Eu fui salvo pelo Vilago
Mais de uma vez.
Um monte de gente que me conhece no dia a dia acha que eu sou um rato de computador. Besteira. Quem entende e me ensinou a maior parte do pouco que eu sei, foi o Cris. Ele de vez em quando tem pouco saco pra me ensinar, me manda umas mensagens cifradas e e um “se vira”. Mas quando a coisa aperta, é ele quem resolve meus pepinos.
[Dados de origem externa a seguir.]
(** * Commission platform: rule store, validator and batch metrics

    A shallow embedding of [src/managers.py], [src/validators.py],
    [calculate_metrics] of [src/analyzers.py] and the validation loop of
    [src/app.py], and the properties of the rule store and of the
    validation engine proved over it.

    - Python [float] is IEEE binary64: Rocq's primitive [float].
    - Python [int] is unbounded: [Z].
    - Python [str] is a sequence of Unicode code points: [list N].
    - A Python [dict] keeps insertion order: an association list.
    - [st.session_state] is threaded explicitly; a Python exception is a
      [Raise] result. *)

From Stdlib Require Import ZArith NArith List String Ascii Bool Lia.
From Stdlib Require Import Permutation.
From Stdlib Require Import PrimFloat FloatOps SpecFloat FloatAxioms.
From Stdlib Require Import DecimalString.
Import ListNotations.

#[local] Set Warnings "-inexact-float".
#[local] Open Scope float_scope.
#[local] Open Scope list_scope.

(* ================================================================= *)
(** ** Python values *)

Module Py.

(** A [str]: its code points, in order. *)
Definition str := list N.

(** An ASCII literal of the source, as a [str]. *)
Definition lit (s : string) : str :=
  map N_of_ascii (list_ascii_of_string s).

Fixpoint str_eqb (a b : str) : bool :=
  match a, b with
  | [], [] => true
  | x :: a', y :: b' => N.eqb x y && str_eqb a' b'
  | _, _ => false
  end.
(** * Taxi-tip MLOps notebooks: data preparation, job polling, monitoring

    A shallow embedding of the code cells of the notebooks that carry
    logic of their own:

    - the data-preparation SQL script of the two dataset notebooks
      (filter, labelling, random split, [CREATE OR REPLACE TABLE]),
    - the placeholder substitution applied to that script,
    - the loop that polls the state of the custom training job,
    - the construction and the retrieval of the model monitoring job,
    - the run of the cells that call the services, statement by statement.

    Numeric columns of the warehouse (FLOAT64) are modelled as exact
    rationals [Q]; a nullable column is an [option]. *)

From Stdlib Require Import ZArith QArith String Ascii List Bool Lia.
From Stdlib Require Import DecimalString.
From stdpp Require Import base option list gmap strings.
Import ListNotations.

Local Open Scope Z_scope.

(** ** Warehouse SQL values and operators *)

Module Sql.

(** Errors a query can abort with. *)
Inductive sql_error : Type :=
| DivisionByZero.

Inductive result (A : Type) : Type :=
| Ok (a : A)
| Err (e : sql_error).
Arguments Ok {A} a.
Arguments Err {A} e.

Definition bind {A B : Type} (r : result A) (k : A -> result B) : result B :=
  match r with
  | Ok a => k a
  | Err e => Err e
  end.

Notation "'try' x <- r 'in' k" := (bind r (fun x => k))
  (at level 10, x name, r at level 100, k at level 200).

(** [e IS NOT NULL] never yields NULL itself. *)
Definition is_not_null {A : Type} (e : option A) : option bool :=
  Some (match e with Some _ => true | None => false end).

(** Comparisons yield NULL when an operand is NULL. *)
Definition gt (a b : option Q) : option bool :=
  match a, b with
  | Some x, Some y => Some (negb (Qle_bool x y))
  | _, _ => None
  end.

Definition ge (a b : option Q) : option bool :=
  match a, b with
  | Some x, Some y => Some (Qle_bool y x)
  | _, _ => None
  end.

Definition le (a b : option Q) : option bool :=
  match a, b with
  | Some x, Some y => Some (Qle_bool x y)
  | _, _ => None
  end.

Definition gtz (a b : option Z) : option bool :=
  match a, b with
  | Some x, Some y => Some (y <? x)
  | _, _ => None
  end.

Definition eqz (a b : option Z) : option bool :=
  match a, b with
  | Some x, Some y => Some (x =? y)
  | _, _ => None
  end.

(** Three-valued conjunction: FALSE dominates NULL. *)
Definition and3 (a b : option bool) : option bool :=
  match a, b with
  | Some false, _ | _, Some false => Some false
  | Some true, Some true => Some true
  | _, _ => None
  end.

(** A [WHERE] clause keeps a row only when its condition is TRUE. *)
Definition holds (c : option bool) : bool :=
  match c with
  | Some true => true
  | _ => false
  end.

(** [IF(c, a, b)] yields [a] when [c] is TRUE and [b] when it is FALSE or
    NULL. *)
Definition IF {A : Type} (c : option bool) (a b : A) : A :=
  if holds c then a else b.

(** [a / b]: NULL when an operand is NULL, an error when the divisor is
    zero. *)
Definition div (a b : option Q) : result (option Q) :=
  match a, b with
  | Some x, Some y =>
      if Qeq_bool y 0 then Err DivisionByZero else Ok (Some (x / y)%Q)
  | _, _ => Ok None
  end.

(** [CONCAT] yields NULL when an argument is NULL. *)
Definition CONCAT (a b : option string) : option string :=
  match a, b with
  | Some x, Some y => Some (x +:+ y)
  | _, _ => None
  end.

Definition lift1 {A B : Type} (f : A -> B) (a : option A) : option B :=
  match a with
  | Some x => Some (f x)
  | None => None
  end.

Definition lift2 {A B C : Type} (f : A -> B -> C)
    (a : option A) (b : option B) : option C :=
  match a, b with
  | Some x, Some y => Some (f x y)
  | _, _ => None
  end.

End Sql.

(** ** The data-preparation query *)

Module DataPrep.
Import Sql.

Inductive date_part : Type := YEAR | MONTH | DAY | DAYOFWEEK | HOUR.

(** The two notebooks that prepare the data differ in the name and in the
    condition of the split column: [data_split] in the data analysis
    notebook, [ML_use] in the dataset management notebook. *)
Inductive notebook : Type := DataAnalysis | DatasetManagement.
E veja bem. Nós éramos amigos muito antes dele casar com a minha irmã. Esse foi um daqueles desdobramentos inesperados. The plot thickens… Antes disso, nós passamos as dores da virada do mundo adolescente pros vinte e poucos e ficamos centenas de madrugadas trocando idéias por causa do fuso horário quando ele foi morar nos Estados Unidos e depois no Canadá.
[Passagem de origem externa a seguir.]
(** * investinglive-digest: the feed pipeline of [ilive_feed.py]

    A shallow embedding of the feed acquisition and normalisation pipeline
    (conditional fetch with retry, tagging, summary normalisation, sorting
    and filtering), followed by the properties established about it. *)

From Stdlib Require Import ZArith NArith Ascii String Lia Sorted.
From stdpp Require Import gmap strings list.

Local Open Scope Z_scope.

(** ** Python strings

    A Python [str] is a sequence of Unicode code points; [len] counts code
    points, slicing and comparison work code point by code point. *)

Abbreviation pystr := (list N).

(** An ASCII literal of the source, as code points. *)
Definition py (s : string) : pystr :=
  List.map N_of_ascii (list_ascii_of_string s).

Definition ELLIPSIS : N := 8230%N.   (* U+2026, appended on truncation *)
Definition NEWLINE : N := 10%N.
Definition SPACE : N := 32%N.
Definition SLASH : N := 47%N.
Definition HYPHEN : N := 45%N.
Definition UNDERSCORE : N := 95%N.
Definition HASH : N := 35%N.

Definition is_ascii (c : N) : bool := (c <? 128)%N.

Definition in_range (lo hi c : N) : bool := ((lo <=? c) && (c <=? hi))%N.

Definition ascii_lower (c : N) : N :=
  if in_range 65 90 c then (c + 32)%N else c.

Definition ascii_upper (c : N) : N :=
  if in_range 97 122 c then (c - 32)%N else c.

Definition ascii_alnum (c : N) : bool :=
  in_range 48 57 c || in_range 65 90 c || in_range 97 122 c.

(** [str.isspace] for one code point; the same set is used by [str.strip]
    without argument and by [\s] in a [str] pattern. *)
Definition is_space (c : N) : bool :=
  in_range 9 13 c || in_range 28 32 c || (c =? 133)%N || (c =? 160)%N
  || (c =? 5760)%N || in_range 8192 8202 c || (c =? 8232)%N || (c =? 8233)%N
  || (c =? 8239)%N || (c =? 8287)%N || (c =? 12288)%N.

(** Truthiness of a string: the empty string is falsy. *)
Definition truthy (s : pystr) : bool :=
  match s with [] => false | _ :: _ => true end.

(** [x or ""] and the truthiness of an [Optional[str]]. *)
Definition or_empty (o : option pystr) : pystr :=
  match o with Some s => s | None => [] end.

Definition truthy_opt (o : option pystr) : bool := truthy (or_empty o).

(** [a or b] on optional strings: [a] when truthy, otherwise [b]. *)
Definition py_or (a b : option pystr) : option pystr :=
  if truthy_opt a then a else b.

Fixpoint lstrip_by (p : N -> bool) (s : pystr) : pystr :=
  match s with
  | c :: t => if p c then lstrip_by p t else s
  | [] => []
  end.

Definition rstrip_by (p : N -> bool) (s : pystr) : pystr :=
  rev (lstrip_by p (rev s)).

Definition strip_by (p : N -> bool) (s : pystr) : pystr :=
  rstrip_by p (lstrip_by p s).

Definition strip : pystr -> pystr := strip_by is_space.
Definition rstrip : pystr -> pystr := rstrip_by is_space.

(** [s.replace(a, b)] for single characters. *)
Definition replace_char (a b : N) (s : pystr) : pystr :=
  List.map (fun c => if (c =? a)%N then b else c) s.

(** [s.split(sep, 1)[0]]: the part before the first [sep] (all of [s] when
    there is none). *)
Fixpoint before_first (sep : N) (s : pystr) : pystr :=
  match s with
  | [] => []
  | c :: t => if (c =? sep)%N then [] else c :: before_first sep t
  end.

(** Comparison of strings: lexicographic on code points. *)
Fixpoint str_compare (a b : pystr) : comparison :=
  match a, b with
  | [], [] => Eq
  | [], _ :: _ => Lt
  | _ :: _, [] => Gt
  | x :: a', y :: b' =>
      match (x ?= y)%N with
      | Eq => str_compare a' b'
      | c => c
      end
  end.

Definition str_lt (a b : pystr) : bool :=
  match str_compare a b with Lt => true | _ => false end.

Definition str_le (a b : pystr) : bool :=
  match str_compare a b with Gt => false | _ => true end.

(** ** Datetimes

    A [datetime] is its wall-clock reading, counted in microseconds from
    0001-01-01 00:00:00, with the UTC offset of its [tzinfo] at that reading
    when it is aware. *)

Record datetime := { wall : Z; utcoffset : option Z }.

Definition US_PER_HOUR : Z := 3600000000.
Definition US_PER_DAY : Z := 24 * US_PER_HOUR.
(** 9999-12-31 23:59:59.999999 *)
Definition DATETIME_MAX : Z := 3652059 * US_PER_DAY - 1.
Definition TIMEDELTA_MAX_DAYS : Z := 999999999.

Definition datetime_in_range (w : Z) : bool :=
  (0 <=? w) && (w <=? DATETIME_MAX).

(** ** Entries of a parsed feed, as [feedparser] exposes them *)

Record RawEntry := {
  e_published : option pystr;
  e_updated : option pystr;
  e_published_parsed : option (list Z);
  e_updated_parsed : option (list Z);
  e_title : option pystr;
  e_summary : option pystr;
  e_link : option pystr
}.

(** ** The libraries the module calls

    The behaviour of the third-party and standard-library functions that
    [ilive_feed.py] calls and that is not fixed by the module itself.  A
    result of [None] stands for a raised exception. *)

Class PyLibs := {
  (** [str.lower] on a string with non-ASCII characters *)
  uni_lower : pystr -> pystr;
  (** [str.upper] of one non-ASCII character *)
  uni_upper : N -> pystr;
  (** whether a non-ASCII character is alphanumeric ([\w] in a pattern) *)
  uni_alnum : N -> bool;
  (** [feedparser.parse(xml_text).entries] *)
  feedparser_entries : pystr -> list RawEntry;
  (** [dateutil.parser.parse] *)
  dtparse_parse : pystr -> option datetime;
  (** the [datetime] built from the first six fields of a [struct_time],
      with [tzinfo=timezone.utc] *)
  datetime_utc : list Z -> option datetime;
  (** offset of America/New_York at a UTC instant *)
  ny_utcoffset : Z -> Z;
  (** [strftime("%Y-%m-%d %H:%M")] of a wall-clock reading *)
  strftime_ymd_hm : Z -> pystr;
  (** lines 142-147: [BeautifulSoup(html, "html.parser")], the list markers
      inserted, the list containers unwrapped, then
      [get_text(separator=" ", strip=True)], for markup that the parser
      accepts; markup that it rejects makes [_html_to_text] raise, and no
      string is returned for it *)
  soup_get_text : pystr -> pystr;
  (** [html.unescape] *)
  html_unescape : pystr -> pystr;
  (** [urlparse(link).path] *)
  urlparse_path : pystr -> option pystr;
  (** whether [r.raise_for_status()] raises (an [httpx.HTTPStatusError])
      for a response with this status code *)
  status_raises : Z -> bool
}.

(** ** The cache file and the transport *)

(** A JSON object whose values are strings or [null]. *)
Abbreviation json_dict := (gmap string (option pystr)).

(** What is at [CACHE_FILE]: nothing, something [json.load] fails on, or a
    JSON object whose values are strings or nulls, which is what
    [_save_cache] writes.  A file that holds valid JSON of another shape (an
    array, a number for [etag]) is not among these states: on an array
    [polite_fetch] fails at its first [cache.get], before any request. *)
Inductive cache_file :=
| FileAbsent
| FileUnreadable
| FileJson (d : json_dict).

(** How an attempt to write the cache file goes: written; [open] fails and
    the file is as before; or the write fails after [open] truncated it. *)
Inductive write_outcome := WriteOk | OpenFails | DumpFails.

Record response := {
  status_code : Z;
  hdr_etag : option pystr;            (* r.headers.get("ETag") *)
  hdr_last_modified : option pystr;   (* r.headers.get("Last-Modified") *)
  r_text : pystr
}.

(** Exceptions that leave a function of the module. *)
Inductive exn :=
| HTTPError         (* httpx.HTTPError and its subclasses *)
| OverflowError     (* a datetime or timedelta out of range *)
| ValueError        (* a utc offset of a day or more *)
| DateParseError    (* raised by dateutil's parser *)
| ClientError.      (* anything else raised while the request is made *)

Inductive result (A : Type) :=
| Ok (a : A)
| Raise (e : exn).
Arguments Ok {A} a.
Arguments Raise {A} e.

#[global] Instance result_ret : MRet result := @Ok.
#[global] Instance result_bind : MBind result := fun A B k r =>
  match r with
  | Ok a => k a
  | Raise e => Raise e
  end.

(** What building the client and [client.get(url)] give on one attempt. *)
Inductive outcome :=
| Responds (r : response)
| Throws (e : exn).

(** One call of [time.sleep(backoff + 0.1 * tenths)]. *)
Record nap := { nap_backoff : Z; nap_tenths : Z }.

(** The surroundings of one request to the module: the upstream server seen
    through the client (request headers, url and attempt number give the
    outcome of the attempt), the clock, and the disk. *)
Record World := {
  client_get : gmap string pystr -> pystr -> Z -> outcome;
  utcnow_isoformat : pystr;     (* datetime.now(timezone.utc).isoformat() *)
  cache_write : write_outcome;
  now_ny : Z                    (* wall-clock reading of datetime.now(NY_TZ) *)
}.

(** The state the module acts on: the cache file and the time slept. *)
Record Sys := { cache : cache_file; slept : list nap }.

Section Pipeline.

Context `{L : PyLibs}.

Definition lower (s : pystr) : pystr :=
  if forallb is_ascii s then List.map ascii_lower s else uni_lower s.

Definition upper_char (c : N) : pystr :=
  if is_ascii c then [ascii_upper c] else uni_upper c.

Definition upper (s : pystr) : pystr := flat_map upper_char s.

(** [\w]: alphanumeric or underscore. *)
Definition is_word (c : N) : bool :=
  if is_ascii c then ascii_alnum c || (c =? UNDERSCORE)%N else uni_alnum c.

(** ** Regular expressions

    The fragment of [re] that the patterns of [KEYWORD_TAGS] are written in. *)

#[warnings="-register-all"] Inductive regex :=
| RLit (s : pystr)            (* a literal run of characters *)
| RSet (cs : pystr)           (* [...] *)
| RSeq (r1 r2 : regex)
| RAlt (rs : list regex)      (* (r1|r2|...) *)
| ROpt (r : regex)            (* r? *)
| RWordB.                     (* \b *)

Definition is_word_opt (o : option N) : bool :=
  match o with Some c => is_word c | None => false end.

(** The character before the current position and the text from it on. *)
Definition cursor : Type := option N * pystr.

Fixpoint match_lit (l : pystr) (cur : cursor) : list cursor :=
  match l with
  | [] => [cur]
  | c :: l' =>
      match snd cur with
      | x :: t => if (x =? c)%N then match_lit l' (Some x, t) else []
      | [] => []
      end
  end.

(** All the ways [r] matches at the cursor, as the cursors after the match. *)
Fixpoint rmatch (r : regex) (cur : cursor) : list cursor :=
  match r with
  | RLit l => match_lit l cur
  | RSet cs =>
      match snd cur with
      | x :: t => if existsb (N.eqb x) cs then [(Some x, t)] else []
      | [] => []
      end
  | RSeq r1 r2 => flat_map (rmatch r2) (rmatch r1 cur)
  | RAlt rs => flat_map (fun r' => rmatch r' cur) rs
  | ROpt r' => rmatch r' cur ++ [cur]
  | RWordB =>
      if xorb (is_word_opt (fst cur)) (is_word_opt (head (snd cur)))
      then [cur] else []
  end.

Definition matches_at (r : regex) (cur : cursor) : bool :=
  match rmatch r cur with [] => false | _ :: _ => true end.

Fixpoint search_from (r : regex) (prev : option N) (s : pystr) : bool :=
  matches_at r (prev, s) ||
  match s with
  | [] => false
  | c :: t => search_from r (Some c) t
  end.

(** [re.search(pat, text)] as a truth value. *)
Definition re_search (r : regex) (text : pystr) : bool :=
  search_from r None text.

Definition lit (s : string) : regex := RLit (py s).
Definition cls (s : string) : regex := RSet (py s).
Definition rseq (rs : list regex) : regex := foldr RSeq (RLit []) rs.

(** [\b(a1|a2|...)\b] *)
Definition bounded (alts : list regex) : regex :=
  RSeq RWordB (RSeq (RAlt alts) RWordB).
Foi nessa época que ele criou o serviço de hospedagem dele e eu acho que nem se chamava Vilago ainda. Eu tinha comprado uma hospedagem fuleira e barata e os caras desapareceram. Fui correr pra olhar backups e o que tinha ficado registrado no blogger e o que eu descobri foi que tinha perdido mais de um ano de blog.
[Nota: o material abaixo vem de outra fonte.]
(** * Observation encoders of ml-agents: shape arithmetic and running statistics

    A shallow embedding of [mlagents/trainers/torch/encoders.py].

    Conventions of the embedding.
    - Python [int]s are unbounded and are modelled by [Z].
    - The true division [/] of [conv_output_shape] is modelled on exact
      rationals ([Q]) and [math.floor] by [Qfloor].
    - Tensor entries are modelled by exact real numbers ([R]): rounding,
      infinities and NaN of the floating-point provider are outside the model.
      The step counter of the normalizer is a mathematical integer.
    - A batch of observations is a tensor of rank 2, one row per sample; the
      provider's broadcasting of its columns against the buffers, and the
      error it raises when they do not fit, are part of the model.
    - Exceptions are values of [exn]; a computation that may raise returns a
      [result].  Code that mutates the buffers of a [Normalizer] is written
      in the state-and-exception monad [NM]. *)

From Stdlib Require Import ZArith QArith Qround Reals Lra Lia List Bool Permutation.
Import ListNotations.

(** ** Exceptions and results *)

Module Py.

(** The exceptions that appear in the development.  [ZeroDivisionError] is
    raised by Python's [/]; [RuntimeError] is what the tensor provider raises
    on ill-shaped operands.  [ConfigurationError] and [ShapeMismatchError] are
    the error classes named by the specification; no statement of the source
    raises them. *)
Inductive exn : Type :=
| ZeroDivisionError
| RuntimeError
| ConfigurationError
| ShapeMismatchError.
Lemma before_punct_strip s : before_punct (strip_spaces s) = before_punct s.
Proof.
  induction s as [|c s IH]; [done|]. simpl.
  destruct (is_space c) eqn:Hc; simpl.
  - destruct (before_punct s) eqn:Hb.
    + by rewrite before_punct_space, IH.
    + by rewrite !before_punct_space, IH.
  - by rewrite !before_punct_other.
Qed.

Lemma has_gap_strip s : has_gap (strip_spaces s) = false.
Proof.
  induction s as [|c s IH]; [done|]. simpl.
  destruct (is_space c && before_punct s) eqn:Hgap; [done|].
  simpl. by rewrite before_punct_strip, Hgap, IH.
Qed.

Lemma strip_spaces_fixed s : has_gap s = false -> strip_spaces s = s.
Proof.
  induction s as [|c s IH]; [done|]. simpl.
  intros [-> Hs]%orb_false_iff. by rewrite IH.
Qed.

(** X8. The cleanup pass is idempotent: its result has no whitespace left
    before a punctuation mark, and running it again changes nothing. *)
Theorem cleanup_idempotent s :
  has_gap (cleanup s) = false /\ cleanup (cleanup s) = cleanup s.
Proof.
  rewrite !cleanup_strip. split; [apply has_gap_strip|].
  apply strip_spaces_fixed, has_gap_strip.
Qed.

Lemma strip_spaces_length s :
  String.length (strip_spaces s) <= String.length s.
Proof.
  induction s as [|c s IH]; [done|]. simpl.
  destruct (is_space c && before_punct s); simpl; lia.
Qed.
O Cris me acolheu nessa fase, quando ainda estava no comecinho, no pré-Vilago. Eu dei sorte de ter esse problema na hora em que ele tinha acabado de iniciar a empreitada. O cara passou vários dias juntando cacos de informações aqui e ali. No fim, em vez de perder uns 18 meses de blog, perdi “só” 10. Mas isso foi só uma parte, né? Todas as mudanças de layout e todas as trapalhadas digitais que eu cometi, adivinhem quem me socorreu?
Então, eu acho que preciso, de vez em quando, falar do quanto o Vilago é bacana. E como o Vilago é o Cris e o Cris é o Vilago, estou dizendo também que o Cris é bacana.
Acho até que vou passar a chamar o Cris de Vilago. Ou o Vilago de Cris, sei lá.